— What to do —
Reproduce the records below exactly, but only between the lines holding "Definition testCache_default (ccMolD" and "fU_getFileName : string → string;", inclusive.

— Stored dataset items —
┌──

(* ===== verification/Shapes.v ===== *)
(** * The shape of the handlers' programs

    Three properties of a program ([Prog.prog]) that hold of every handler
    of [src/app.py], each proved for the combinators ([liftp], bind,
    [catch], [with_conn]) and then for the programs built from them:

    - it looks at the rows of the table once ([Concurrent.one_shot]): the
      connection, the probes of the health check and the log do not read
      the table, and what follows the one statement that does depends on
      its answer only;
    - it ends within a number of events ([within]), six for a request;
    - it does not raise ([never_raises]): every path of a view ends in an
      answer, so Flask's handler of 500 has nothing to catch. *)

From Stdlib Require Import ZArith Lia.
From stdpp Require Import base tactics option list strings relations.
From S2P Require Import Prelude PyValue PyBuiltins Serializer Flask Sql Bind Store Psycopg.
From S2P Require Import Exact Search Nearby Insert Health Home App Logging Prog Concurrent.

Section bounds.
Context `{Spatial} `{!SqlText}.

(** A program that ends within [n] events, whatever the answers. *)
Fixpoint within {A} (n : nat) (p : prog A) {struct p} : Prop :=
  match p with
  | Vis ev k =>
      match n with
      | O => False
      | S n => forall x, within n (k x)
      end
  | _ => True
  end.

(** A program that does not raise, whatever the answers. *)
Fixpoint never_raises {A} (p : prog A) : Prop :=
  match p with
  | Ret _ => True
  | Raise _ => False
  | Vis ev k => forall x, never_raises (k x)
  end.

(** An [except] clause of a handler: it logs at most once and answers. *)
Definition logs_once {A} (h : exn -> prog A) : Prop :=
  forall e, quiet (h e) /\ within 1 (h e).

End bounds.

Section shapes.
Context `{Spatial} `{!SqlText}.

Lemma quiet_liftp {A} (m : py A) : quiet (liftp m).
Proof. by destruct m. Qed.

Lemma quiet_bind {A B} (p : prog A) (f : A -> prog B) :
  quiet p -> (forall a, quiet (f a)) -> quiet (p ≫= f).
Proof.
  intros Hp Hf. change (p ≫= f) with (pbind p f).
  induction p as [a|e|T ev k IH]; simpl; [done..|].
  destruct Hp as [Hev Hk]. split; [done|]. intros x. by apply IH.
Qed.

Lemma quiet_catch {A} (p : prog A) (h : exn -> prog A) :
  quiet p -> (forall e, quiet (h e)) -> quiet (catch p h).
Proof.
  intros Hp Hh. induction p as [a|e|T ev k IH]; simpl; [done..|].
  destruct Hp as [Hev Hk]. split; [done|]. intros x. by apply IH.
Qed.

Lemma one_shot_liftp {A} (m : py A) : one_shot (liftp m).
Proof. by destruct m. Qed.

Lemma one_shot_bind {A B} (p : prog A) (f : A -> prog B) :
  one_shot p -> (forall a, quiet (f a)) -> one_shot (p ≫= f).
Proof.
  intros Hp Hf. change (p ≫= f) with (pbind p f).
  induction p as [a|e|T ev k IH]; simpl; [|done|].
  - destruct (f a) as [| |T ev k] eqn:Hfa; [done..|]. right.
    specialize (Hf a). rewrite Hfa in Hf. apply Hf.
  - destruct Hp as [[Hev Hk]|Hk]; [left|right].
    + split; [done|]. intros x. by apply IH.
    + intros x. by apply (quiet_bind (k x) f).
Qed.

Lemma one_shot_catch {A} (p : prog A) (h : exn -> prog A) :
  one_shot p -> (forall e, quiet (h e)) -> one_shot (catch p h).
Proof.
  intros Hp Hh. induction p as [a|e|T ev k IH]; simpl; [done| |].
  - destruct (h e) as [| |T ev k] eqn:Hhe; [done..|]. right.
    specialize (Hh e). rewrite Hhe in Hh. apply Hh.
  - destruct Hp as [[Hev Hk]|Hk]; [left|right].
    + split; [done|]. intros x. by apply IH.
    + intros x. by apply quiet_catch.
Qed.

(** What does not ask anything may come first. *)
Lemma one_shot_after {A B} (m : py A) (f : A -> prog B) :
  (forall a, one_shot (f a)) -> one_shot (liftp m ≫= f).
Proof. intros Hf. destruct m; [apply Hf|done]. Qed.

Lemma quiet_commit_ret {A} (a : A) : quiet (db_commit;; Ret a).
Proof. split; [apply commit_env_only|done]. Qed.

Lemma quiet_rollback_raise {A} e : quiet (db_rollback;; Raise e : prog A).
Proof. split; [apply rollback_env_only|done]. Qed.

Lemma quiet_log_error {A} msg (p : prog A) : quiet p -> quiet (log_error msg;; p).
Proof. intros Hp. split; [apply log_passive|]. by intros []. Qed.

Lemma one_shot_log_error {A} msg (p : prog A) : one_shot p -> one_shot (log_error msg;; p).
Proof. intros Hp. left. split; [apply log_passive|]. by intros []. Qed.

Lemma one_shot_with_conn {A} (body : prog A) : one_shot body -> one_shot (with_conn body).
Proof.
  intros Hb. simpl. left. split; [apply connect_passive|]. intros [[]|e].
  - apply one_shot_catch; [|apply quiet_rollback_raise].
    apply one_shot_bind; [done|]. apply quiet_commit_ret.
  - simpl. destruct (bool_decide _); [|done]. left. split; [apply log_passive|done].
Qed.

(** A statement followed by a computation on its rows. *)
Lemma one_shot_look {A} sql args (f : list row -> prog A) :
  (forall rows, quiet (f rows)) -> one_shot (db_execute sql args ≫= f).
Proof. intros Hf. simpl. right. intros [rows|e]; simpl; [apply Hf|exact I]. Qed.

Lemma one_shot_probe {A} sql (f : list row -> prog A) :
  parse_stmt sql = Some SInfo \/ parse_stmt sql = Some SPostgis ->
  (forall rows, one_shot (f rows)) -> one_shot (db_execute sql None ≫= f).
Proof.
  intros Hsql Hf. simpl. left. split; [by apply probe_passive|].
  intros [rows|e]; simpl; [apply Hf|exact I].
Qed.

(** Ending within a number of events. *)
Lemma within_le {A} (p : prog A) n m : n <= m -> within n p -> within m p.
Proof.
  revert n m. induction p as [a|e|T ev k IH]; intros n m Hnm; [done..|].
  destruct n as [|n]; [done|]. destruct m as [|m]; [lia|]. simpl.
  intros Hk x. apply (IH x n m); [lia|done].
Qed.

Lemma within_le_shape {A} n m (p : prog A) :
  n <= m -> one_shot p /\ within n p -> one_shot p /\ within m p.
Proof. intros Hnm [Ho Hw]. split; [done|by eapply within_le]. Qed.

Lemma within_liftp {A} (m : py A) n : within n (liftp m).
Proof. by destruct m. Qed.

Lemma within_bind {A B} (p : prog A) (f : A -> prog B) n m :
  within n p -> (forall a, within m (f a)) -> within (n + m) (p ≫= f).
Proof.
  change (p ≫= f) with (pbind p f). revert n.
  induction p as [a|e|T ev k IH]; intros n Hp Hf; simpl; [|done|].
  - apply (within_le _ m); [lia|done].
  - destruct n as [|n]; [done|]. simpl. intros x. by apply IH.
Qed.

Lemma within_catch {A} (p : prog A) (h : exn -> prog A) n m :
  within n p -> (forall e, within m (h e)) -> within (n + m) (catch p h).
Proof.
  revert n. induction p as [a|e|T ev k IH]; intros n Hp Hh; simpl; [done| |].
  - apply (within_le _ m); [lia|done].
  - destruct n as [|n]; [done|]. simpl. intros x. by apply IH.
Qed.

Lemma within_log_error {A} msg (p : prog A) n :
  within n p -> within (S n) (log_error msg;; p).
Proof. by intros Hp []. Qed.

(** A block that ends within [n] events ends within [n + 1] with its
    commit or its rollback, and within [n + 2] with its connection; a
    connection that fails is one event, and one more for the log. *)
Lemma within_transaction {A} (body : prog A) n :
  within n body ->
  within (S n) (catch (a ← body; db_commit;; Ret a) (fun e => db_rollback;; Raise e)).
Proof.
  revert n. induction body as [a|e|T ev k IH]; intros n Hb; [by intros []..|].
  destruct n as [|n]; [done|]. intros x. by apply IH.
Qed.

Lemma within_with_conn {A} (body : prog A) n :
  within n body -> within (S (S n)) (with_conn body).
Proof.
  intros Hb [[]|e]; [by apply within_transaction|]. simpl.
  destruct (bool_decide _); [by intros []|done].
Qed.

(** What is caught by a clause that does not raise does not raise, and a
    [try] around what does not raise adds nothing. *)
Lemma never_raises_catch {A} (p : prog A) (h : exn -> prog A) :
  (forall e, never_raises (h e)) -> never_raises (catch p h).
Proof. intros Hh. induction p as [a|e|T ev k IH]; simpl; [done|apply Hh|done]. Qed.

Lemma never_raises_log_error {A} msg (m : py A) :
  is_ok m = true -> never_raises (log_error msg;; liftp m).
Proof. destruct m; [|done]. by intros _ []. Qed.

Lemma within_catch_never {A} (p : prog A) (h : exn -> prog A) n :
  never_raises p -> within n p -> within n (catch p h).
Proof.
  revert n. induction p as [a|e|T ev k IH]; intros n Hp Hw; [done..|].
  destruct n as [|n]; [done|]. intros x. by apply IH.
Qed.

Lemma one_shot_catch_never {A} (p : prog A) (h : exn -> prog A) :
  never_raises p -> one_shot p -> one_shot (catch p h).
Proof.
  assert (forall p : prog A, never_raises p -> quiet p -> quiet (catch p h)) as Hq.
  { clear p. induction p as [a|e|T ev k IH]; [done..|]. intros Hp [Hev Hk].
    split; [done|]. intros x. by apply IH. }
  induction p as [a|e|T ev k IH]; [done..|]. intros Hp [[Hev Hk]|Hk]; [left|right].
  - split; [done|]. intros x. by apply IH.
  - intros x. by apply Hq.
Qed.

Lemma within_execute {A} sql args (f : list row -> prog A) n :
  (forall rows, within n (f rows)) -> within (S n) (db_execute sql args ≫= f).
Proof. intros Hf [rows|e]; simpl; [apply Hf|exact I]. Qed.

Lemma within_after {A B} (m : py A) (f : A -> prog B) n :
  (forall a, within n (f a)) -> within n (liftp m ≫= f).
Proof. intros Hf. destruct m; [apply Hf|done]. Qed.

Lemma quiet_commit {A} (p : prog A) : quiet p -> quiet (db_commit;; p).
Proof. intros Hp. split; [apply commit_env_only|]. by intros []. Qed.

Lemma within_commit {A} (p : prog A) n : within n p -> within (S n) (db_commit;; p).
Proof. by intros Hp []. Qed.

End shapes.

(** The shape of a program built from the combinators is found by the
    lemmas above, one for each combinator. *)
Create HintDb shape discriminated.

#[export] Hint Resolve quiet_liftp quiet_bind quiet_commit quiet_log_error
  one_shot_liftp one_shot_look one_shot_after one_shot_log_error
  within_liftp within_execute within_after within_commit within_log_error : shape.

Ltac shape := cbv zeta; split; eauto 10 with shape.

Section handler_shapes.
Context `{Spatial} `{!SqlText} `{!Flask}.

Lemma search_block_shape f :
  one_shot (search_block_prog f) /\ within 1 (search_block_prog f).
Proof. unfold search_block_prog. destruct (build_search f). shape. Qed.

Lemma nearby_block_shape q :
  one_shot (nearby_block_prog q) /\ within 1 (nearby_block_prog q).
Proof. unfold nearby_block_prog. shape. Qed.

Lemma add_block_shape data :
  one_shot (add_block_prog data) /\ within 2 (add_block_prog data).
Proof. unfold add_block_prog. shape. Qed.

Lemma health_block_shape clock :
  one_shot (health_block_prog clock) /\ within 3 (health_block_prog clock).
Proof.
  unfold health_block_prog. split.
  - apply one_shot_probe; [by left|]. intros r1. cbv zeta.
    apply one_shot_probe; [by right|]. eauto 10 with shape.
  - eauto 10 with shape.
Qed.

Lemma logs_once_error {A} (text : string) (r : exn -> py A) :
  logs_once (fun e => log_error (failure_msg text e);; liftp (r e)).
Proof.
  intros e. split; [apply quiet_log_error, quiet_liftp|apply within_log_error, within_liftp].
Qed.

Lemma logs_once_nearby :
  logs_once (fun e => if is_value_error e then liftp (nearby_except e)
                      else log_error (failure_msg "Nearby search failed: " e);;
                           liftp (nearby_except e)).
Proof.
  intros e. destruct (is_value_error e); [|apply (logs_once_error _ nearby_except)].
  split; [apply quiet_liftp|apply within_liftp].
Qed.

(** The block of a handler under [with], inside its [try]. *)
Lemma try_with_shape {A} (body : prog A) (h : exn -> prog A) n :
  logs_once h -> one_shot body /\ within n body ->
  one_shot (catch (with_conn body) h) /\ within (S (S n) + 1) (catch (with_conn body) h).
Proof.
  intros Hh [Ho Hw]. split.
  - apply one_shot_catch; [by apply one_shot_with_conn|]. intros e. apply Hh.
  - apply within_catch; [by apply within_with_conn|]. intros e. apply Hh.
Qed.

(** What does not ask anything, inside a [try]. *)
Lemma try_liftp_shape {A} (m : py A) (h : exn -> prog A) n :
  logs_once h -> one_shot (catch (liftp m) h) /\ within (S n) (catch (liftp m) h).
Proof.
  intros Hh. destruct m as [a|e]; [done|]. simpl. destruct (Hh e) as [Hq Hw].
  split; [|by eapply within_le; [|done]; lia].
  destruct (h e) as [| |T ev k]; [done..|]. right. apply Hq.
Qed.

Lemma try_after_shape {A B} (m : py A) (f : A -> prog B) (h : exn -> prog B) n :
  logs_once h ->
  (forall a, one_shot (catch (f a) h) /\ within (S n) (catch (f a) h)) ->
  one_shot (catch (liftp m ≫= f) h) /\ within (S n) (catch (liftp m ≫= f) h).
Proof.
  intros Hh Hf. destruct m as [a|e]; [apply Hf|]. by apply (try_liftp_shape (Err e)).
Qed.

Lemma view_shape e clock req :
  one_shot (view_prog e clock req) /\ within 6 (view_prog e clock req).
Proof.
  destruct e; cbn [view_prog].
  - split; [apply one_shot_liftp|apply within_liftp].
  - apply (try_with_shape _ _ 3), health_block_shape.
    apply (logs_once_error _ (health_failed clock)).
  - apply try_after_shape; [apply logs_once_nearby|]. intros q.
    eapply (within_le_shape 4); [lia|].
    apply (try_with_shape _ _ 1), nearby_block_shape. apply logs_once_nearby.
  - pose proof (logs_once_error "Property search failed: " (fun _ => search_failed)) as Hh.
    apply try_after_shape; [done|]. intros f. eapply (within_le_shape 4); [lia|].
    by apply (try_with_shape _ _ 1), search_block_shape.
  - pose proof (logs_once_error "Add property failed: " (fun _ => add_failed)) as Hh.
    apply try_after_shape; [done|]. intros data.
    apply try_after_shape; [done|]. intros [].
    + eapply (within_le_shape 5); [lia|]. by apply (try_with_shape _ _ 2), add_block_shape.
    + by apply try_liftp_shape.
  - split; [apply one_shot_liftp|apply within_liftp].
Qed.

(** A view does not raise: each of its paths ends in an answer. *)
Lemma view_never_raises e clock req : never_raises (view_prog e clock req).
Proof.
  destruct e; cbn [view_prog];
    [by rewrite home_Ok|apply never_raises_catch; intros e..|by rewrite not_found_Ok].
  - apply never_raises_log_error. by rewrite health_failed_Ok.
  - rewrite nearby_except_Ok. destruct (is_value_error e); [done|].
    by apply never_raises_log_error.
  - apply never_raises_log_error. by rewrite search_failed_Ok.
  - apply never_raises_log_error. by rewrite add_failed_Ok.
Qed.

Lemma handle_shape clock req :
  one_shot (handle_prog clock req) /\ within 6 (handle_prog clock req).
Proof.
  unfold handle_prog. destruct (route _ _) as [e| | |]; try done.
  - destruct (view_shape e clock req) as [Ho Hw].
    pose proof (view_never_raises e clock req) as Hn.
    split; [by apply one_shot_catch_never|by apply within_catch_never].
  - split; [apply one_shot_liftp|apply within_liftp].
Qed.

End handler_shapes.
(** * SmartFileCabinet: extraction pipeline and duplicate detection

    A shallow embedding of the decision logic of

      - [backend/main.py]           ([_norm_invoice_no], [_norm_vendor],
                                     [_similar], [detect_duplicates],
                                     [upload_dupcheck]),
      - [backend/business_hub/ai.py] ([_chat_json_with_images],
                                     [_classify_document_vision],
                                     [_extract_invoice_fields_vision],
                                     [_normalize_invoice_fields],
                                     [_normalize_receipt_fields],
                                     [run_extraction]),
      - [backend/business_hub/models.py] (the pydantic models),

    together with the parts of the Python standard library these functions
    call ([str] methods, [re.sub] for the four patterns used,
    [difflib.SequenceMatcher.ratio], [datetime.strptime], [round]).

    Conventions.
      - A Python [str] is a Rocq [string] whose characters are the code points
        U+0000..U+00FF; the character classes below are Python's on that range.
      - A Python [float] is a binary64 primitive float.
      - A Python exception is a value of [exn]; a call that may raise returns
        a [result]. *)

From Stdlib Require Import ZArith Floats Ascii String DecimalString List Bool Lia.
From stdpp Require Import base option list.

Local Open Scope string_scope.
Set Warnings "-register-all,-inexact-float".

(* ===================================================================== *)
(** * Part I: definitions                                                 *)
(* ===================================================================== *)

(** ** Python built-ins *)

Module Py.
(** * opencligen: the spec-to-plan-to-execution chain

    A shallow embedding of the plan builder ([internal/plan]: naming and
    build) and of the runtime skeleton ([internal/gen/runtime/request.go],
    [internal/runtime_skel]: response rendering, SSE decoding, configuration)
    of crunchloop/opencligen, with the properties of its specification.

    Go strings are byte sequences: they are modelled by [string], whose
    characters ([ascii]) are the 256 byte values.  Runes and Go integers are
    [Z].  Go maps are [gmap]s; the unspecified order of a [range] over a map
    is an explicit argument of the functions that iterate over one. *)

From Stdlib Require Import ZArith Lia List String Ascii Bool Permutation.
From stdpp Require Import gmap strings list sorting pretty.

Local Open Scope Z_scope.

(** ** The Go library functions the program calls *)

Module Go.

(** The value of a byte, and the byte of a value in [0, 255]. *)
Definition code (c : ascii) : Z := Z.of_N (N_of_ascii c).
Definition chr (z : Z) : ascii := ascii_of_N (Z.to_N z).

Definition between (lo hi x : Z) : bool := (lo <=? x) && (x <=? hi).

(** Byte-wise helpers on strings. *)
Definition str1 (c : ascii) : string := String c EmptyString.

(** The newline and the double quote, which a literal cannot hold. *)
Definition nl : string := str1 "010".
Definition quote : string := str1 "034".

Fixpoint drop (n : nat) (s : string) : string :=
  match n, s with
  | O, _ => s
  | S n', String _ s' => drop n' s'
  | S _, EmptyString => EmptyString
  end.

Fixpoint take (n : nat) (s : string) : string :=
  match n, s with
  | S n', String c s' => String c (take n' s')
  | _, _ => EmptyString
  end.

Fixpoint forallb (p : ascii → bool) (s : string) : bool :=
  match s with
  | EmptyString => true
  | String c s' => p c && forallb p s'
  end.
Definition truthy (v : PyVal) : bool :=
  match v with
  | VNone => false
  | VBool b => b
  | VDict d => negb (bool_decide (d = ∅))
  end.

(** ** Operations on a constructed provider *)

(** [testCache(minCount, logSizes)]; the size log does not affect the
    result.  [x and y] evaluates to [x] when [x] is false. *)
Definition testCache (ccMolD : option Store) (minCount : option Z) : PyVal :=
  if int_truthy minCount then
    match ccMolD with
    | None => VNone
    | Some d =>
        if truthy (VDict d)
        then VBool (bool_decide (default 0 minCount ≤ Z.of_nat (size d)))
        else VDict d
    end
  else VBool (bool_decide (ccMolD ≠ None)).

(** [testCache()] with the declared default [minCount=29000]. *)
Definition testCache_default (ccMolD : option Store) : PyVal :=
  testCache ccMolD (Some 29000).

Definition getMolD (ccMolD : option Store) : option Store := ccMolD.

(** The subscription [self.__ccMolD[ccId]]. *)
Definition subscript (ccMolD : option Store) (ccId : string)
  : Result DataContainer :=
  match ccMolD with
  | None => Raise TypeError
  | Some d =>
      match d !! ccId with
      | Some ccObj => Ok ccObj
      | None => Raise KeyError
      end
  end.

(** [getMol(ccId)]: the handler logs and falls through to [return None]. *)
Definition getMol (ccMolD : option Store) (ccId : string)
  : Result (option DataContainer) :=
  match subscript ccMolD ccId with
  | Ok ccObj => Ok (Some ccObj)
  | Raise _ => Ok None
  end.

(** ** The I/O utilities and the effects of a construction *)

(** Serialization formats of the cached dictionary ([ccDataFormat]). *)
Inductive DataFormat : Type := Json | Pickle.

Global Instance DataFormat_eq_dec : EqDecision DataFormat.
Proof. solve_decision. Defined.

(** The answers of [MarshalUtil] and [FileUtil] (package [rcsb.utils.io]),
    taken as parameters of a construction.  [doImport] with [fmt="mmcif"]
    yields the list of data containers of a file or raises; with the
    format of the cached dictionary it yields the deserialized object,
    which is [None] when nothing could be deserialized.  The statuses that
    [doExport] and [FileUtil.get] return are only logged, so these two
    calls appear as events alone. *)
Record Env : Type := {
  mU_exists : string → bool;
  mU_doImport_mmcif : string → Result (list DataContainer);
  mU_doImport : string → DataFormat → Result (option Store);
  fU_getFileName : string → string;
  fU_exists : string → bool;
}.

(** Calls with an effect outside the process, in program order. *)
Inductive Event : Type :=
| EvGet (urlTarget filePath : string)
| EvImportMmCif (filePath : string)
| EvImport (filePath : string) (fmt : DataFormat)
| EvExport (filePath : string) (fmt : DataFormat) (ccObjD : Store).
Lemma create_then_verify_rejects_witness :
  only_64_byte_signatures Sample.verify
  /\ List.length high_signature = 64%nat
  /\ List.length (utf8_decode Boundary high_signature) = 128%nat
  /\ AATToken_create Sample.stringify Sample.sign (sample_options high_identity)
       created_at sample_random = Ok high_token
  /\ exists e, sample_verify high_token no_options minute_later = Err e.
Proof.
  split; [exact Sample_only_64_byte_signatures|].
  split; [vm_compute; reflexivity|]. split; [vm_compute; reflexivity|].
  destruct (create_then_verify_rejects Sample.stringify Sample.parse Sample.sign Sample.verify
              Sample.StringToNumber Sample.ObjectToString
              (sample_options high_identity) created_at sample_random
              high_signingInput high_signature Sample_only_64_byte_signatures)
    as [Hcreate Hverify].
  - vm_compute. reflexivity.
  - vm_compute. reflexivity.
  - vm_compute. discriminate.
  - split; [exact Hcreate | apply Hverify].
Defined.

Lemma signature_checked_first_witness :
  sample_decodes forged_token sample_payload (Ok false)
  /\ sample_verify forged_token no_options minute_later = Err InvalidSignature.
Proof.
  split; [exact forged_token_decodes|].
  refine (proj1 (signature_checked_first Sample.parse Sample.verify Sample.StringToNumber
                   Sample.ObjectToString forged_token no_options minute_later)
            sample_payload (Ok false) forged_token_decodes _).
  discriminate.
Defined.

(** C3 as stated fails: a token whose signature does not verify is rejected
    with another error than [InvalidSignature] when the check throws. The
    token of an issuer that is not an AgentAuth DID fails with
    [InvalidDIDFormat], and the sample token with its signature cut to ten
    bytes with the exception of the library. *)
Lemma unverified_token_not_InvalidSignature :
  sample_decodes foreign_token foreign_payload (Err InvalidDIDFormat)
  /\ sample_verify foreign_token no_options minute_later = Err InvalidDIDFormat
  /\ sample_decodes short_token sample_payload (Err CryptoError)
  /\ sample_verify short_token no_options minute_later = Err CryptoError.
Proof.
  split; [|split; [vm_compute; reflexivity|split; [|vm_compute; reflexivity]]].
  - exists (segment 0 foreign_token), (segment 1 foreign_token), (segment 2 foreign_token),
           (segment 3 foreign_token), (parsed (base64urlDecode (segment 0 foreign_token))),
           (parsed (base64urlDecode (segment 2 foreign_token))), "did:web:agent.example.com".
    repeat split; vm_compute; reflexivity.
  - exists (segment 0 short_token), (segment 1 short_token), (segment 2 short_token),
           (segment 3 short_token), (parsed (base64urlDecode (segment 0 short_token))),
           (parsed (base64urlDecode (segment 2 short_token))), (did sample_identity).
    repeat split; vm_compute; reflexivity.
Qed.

└──

— Exercise result —
Definition testCache_default (ccMolD : option Store) : PyVal :=
  testCache ccMolD (Some 29000).

Definition getMolD (ccMolD : option Store) : option Store := ccMolD.

(** The subscription [self.__ccMolD[ccId]]. *)
Definition subscript (ccMolD : option Store) (ccId : string)
  : Result DataContainer :=
  match ccMolD with
  | None => Raise TypeError
  | Some d =>
      match d !! ccId with
      | Some ccObj => Ok ccObj
      | None => Raise KeyError
      end
  end.

(** [getMol(ccId)]: the handler logs and falls through to [return None]. *)
Definition getMol (ccMolD : option Store) (ccId : string)
  : Result (option DataContainer) :=
  match subscript ccMolD ccId with
  | Ok ccObj => Ok (Some ccObj)
  | Raise _ => Ok None
  end.

(** ** The I/O utilities and the effects of a construction *)

(** Serialization formats of the cached dictionary ([ccDataFormat]). *)
Inductive DataFormat : Type := Json | Pickle.

Global Instance DataFormat_eq_dec : EqDecision DataFormat.
Proof. solve_decision. Defined.

(** The answers of [MarshalUtil] and [FileUtil] (package [rcsb.utils.io]),
    taken as parameters of a construction.  [doImport] with [fmt="mmcif"]
    yields the list of data containers of a file or raises; with the
    format of the cached dictionary it yields the deserialized object,
    which is [None] when nothing could be deserialized.  The statuses that
    [doExport] and [FileUtil.get] return are only logged, so these two
    calls appear as events alone. *)
Record Env : Type := {
  mU_exists : string → bool;
  mU_doImport_mmcif : string → Result (list DataContainer);
  mU_doImport : string → DataFormat → Result (option Store);
  fU_getFileName : string → string;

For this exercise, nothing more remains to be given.